▸ **Problem requirements**:
Would you please copy every line below that includes the string "leaseMs"?
**** Data shown ****
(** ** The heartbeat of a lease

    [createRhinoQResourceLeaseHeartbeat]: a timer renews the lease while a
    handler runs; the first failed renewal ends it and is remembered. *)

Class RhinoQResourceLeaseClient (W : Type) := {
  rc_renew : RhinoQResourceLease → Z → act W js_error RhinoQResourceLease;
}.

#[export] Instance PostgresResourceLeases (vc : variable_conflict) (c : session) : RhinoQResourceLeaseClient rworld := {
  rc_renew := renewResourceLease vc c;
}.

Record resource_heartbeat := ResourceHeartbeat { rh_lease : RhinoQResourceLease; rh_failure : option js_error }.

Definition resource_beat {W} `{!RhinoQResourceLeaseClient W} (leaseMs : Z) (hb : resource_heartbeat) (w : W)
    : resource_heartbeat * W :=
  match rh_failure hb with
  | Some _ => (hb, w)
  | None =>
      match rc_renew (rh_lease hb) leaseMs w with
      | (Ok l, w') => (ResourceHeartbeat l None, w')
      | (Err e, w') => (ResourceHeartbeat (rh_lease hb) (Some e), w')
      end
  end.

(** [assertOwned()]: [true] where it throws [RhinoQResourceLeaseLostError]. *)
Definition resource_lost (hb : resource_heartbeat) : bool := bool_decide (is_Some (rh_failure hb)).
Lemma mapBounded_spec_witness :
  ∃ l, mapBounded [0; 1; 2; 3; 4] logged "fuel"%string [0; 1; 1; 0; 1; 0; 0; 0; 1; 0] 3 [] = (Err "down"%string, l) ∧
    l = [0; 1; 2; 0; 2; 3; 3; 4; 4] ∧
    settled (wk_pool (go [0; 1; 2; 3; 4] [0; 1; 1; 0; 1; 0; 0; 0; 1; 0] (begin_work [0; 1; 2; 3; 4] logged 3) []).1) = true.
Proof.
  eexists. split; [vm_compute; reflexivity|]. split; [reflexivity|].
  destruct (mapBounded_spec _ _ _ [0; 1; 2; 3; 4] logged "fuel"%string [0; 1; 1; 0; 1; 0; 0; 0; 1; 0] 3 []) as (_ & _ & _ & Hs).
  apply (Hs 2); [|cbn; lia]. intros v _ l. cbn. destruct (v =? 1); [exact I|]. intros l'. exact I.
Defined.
****
**** Data shown ****
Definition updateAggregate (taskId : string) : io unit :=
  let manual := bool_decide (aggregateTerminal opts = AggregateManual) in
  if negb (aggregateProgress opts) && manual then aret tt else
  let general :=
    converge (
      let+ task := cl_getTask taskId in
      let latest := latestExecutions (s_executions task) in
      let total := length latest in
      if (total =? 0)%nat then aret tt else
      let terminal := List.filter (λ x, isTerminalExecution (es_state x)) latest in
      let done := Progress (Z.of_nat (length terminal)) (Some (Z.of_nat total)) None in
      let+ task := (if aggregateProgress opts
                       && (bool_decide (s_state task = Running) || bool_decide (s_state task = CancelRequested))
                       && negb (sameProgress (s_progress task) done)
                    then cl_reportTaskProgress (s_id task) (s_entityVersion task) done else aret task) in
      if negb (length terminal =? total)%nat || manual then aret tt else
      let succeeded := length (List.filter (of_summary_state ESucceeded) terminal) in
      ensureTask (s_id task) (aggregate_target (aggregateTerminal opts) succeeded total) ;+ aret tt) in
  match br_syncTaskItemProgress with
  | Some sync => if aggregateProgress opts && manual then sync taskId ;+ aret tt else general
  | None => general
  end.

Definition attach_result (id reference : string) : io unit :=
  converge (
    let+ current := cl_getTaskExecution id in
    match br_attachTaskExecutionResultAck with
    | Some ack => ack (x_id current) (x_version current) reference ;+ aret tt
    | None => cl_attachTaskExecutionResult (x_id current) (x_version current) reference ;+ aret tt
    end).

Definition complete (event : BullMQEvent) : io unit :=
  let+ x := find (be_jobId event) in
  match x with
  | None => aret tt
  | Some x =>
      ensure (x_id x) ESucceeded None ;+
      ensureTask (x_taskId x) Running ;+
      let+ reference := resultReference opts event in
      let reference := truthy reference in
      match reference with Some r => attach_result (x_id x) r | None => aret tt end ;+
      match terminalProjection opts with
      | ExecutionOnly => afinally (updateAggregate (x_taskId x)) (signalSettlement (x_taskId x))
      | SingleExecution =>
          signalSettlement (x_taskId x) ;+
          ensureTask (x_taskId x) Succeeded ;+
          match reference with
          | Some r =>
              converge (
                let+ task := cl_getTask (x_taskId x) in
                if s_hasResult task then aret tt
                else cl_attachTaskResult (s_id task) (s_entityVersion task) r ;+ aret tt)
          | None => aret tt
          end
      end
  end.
****
**** Data shown ****
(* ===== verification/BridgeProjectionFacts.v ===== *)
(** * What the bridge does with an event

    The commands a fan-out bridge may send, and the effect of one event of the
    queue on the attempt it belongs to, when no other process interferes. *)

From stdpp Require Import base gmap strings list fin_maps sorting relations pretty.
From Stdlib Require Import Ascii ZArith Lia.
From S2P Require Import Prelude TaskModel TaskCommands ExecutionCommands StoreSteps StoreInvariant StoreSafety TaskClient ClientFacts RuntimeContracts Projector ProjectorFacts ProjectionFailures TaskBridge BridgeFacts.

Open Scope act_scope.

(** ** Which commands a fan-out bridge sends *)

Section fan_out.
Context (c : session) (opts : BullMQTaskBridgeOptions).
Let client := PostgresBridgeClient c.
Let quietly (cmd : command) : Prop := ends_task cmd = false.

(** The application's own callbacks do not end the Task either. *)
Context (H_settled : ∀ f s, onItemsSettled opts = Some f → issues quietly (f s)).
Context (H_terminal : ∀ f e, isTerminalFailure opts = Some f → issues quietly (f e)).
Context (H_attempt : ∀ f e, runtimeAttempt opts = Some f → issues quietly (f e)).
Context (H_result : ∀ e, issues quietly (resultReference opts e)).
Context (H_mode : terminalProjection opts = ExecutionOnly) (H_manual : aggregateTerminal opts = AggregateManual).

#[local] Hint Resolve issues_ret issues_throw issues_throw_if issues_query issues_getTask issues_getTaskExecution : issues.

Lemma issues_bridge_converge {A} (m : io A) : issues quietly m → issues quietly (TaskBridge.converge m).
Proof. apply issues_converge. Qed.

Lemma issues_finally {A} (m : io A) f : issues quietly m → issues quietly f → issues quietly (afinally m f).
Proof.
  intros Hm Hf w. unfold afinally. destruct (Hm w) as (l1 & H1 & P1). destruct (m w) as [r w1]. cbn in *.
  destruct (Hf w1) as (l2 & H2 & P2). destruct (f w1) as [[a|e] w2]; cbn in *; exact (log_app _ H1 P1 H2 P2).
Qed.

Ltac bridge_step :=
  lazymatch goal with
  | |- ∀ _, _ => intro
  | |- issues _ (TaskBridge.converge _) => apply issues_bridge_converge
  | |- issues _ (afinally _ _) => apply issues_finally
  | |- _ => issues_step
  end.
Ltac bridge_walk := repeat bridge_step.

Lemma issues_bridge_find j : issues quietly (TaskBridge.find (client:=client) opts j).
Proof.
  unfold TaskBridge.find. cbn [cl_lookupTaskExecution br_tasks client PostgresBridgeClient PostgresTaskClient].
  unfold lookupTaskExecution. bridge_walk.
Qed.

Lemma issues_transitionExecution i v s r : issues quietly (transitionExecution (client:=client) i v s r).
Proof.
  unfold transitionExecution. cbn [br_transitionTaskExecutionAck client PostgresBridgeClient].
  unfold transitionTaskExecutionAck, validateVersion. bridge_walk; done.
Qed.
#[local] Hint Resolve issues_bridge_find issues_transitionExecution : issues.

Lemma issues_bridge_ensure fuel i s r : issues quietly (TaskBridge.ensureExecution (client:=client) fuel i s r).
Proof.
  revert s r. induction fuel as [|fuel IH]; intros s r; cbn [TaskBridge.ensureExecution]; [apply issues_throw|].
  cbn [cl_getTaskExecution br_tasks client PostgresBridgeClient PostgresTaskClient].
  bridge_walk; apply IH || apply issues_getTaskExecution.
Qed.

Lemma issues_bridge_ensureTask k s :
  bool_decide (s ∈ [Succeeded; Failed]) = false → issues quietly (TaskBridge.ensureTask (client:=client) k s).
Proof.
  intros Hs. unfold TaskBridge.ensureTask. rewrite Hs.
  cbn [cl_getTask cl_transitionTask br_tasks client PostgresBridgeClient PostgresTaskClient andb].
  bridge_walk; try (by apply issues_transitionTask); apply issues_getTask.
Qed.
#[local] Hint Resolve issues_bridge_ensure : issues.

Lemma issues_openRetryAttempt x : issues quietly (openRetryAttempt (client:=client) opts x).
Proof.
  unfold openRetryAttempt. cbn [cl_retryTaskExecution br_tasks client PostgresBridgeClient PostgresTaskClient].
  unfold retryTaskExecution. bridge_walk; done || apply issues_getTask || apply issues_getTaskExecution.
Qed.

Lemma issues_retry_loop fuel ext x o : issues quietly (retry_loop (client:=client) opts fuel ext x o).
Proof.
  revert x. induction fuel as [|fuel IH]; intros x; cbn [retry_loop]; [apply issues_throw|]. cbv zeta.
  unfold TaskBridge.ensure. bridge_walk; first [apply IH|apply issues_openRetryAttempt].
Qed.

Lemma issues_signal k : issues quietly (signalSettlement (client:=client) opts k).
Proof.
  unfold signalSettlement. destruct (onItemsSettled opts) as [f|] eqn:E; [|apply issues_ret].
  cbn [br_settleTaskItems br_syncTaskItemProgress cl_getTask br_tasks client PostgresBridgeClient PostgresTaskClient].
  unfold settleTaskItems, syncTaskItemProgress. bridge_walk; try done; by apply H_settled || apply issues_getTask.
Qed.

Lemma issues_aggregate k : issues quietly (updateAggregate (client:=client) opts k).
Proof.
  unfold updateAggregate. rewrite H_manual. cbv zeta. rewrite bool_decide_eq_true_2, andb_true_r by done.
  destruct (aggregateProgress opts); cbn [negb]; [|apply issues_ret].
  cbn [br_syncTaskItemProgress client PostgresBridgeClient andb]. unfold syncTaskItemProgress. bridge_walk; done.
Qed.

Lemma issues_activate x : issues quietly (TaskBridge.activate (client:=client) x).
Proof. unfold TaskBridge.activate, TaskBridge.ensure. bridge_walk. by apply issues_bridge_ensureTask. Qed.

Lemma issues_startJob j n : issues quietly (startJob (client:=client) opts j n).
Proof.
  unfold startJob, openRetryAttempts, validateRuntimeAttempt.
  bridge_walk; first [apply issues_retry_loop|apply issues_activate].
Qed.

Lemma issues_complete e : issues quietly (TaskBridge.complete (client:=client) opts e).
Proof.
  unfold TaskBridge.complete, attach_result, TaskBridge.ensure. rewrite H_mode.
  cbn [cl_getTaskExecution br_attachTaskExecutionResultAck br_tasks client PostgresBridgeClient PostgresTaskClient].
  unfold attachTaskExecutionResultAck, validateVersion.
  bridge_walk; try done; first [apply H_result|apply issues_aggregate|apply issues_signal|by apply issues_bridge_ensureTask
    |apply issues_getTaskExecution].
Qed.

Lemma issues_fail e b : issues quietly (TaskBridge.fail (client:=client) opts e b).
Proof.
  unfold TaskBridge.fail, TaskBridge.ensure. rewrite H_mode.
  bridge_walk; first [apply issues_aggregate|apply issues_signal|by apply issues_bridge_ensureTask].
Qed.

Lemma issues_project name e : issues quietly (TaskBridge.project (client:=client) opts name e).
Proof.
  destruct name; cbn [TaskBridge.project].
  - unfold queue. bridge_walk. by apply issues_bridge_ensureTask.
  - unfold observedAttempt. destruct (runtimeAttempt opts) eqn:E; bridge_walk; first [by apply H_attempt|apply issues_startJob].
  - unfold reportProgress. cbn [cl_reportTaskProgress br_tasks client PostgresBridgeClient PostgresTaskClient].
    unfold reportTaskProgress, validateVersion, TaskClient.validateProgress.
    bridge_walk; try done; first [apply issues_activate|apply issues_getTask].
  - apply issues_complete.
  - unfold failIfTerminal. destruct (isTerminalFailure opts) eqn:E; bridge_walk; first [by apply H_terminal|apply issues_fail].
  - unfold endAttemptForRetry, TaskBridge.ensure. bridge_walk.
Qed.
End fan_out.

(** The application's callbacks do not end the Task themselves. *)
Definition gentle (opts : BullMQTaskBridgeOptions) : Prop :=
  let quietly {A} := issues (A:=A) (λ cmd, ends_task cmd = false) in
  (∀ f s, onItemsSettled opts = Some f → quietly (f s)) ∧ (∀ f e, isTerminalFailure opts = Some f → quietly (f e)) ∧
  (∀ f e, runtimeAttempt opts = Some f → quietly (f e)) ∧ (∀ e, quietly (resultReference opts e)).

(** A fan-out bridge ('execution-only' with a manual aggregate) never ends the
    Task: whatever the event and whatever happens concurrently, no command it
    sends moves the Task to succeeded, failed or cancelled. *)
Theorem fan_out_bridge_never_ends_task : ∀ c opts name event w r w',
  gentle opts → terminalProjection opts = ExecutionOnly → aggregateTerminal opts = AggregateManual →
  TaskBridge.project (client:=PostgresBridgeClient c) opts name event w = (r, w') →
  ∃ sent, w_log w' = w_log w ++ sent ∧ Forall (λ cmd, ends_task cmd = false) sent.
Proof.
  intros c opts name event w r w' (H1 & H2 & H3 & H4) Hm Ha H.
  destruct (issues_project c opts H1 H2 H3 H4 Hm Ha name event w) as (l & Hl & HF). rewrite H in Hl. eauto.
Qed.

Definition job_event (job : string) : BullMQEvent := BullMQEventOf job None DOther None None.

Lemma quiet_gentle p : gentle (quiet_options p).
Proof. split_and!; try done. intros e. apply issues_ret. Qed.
****
▸ **Answer section**:
Definition resource_beat {W} `{!RhinoQResourceLeaseClient W} (leaseMs : Z) (hb : resource_heartbeat) (w : W)
      match rc_renew (rh_lease hb) leaseMs w with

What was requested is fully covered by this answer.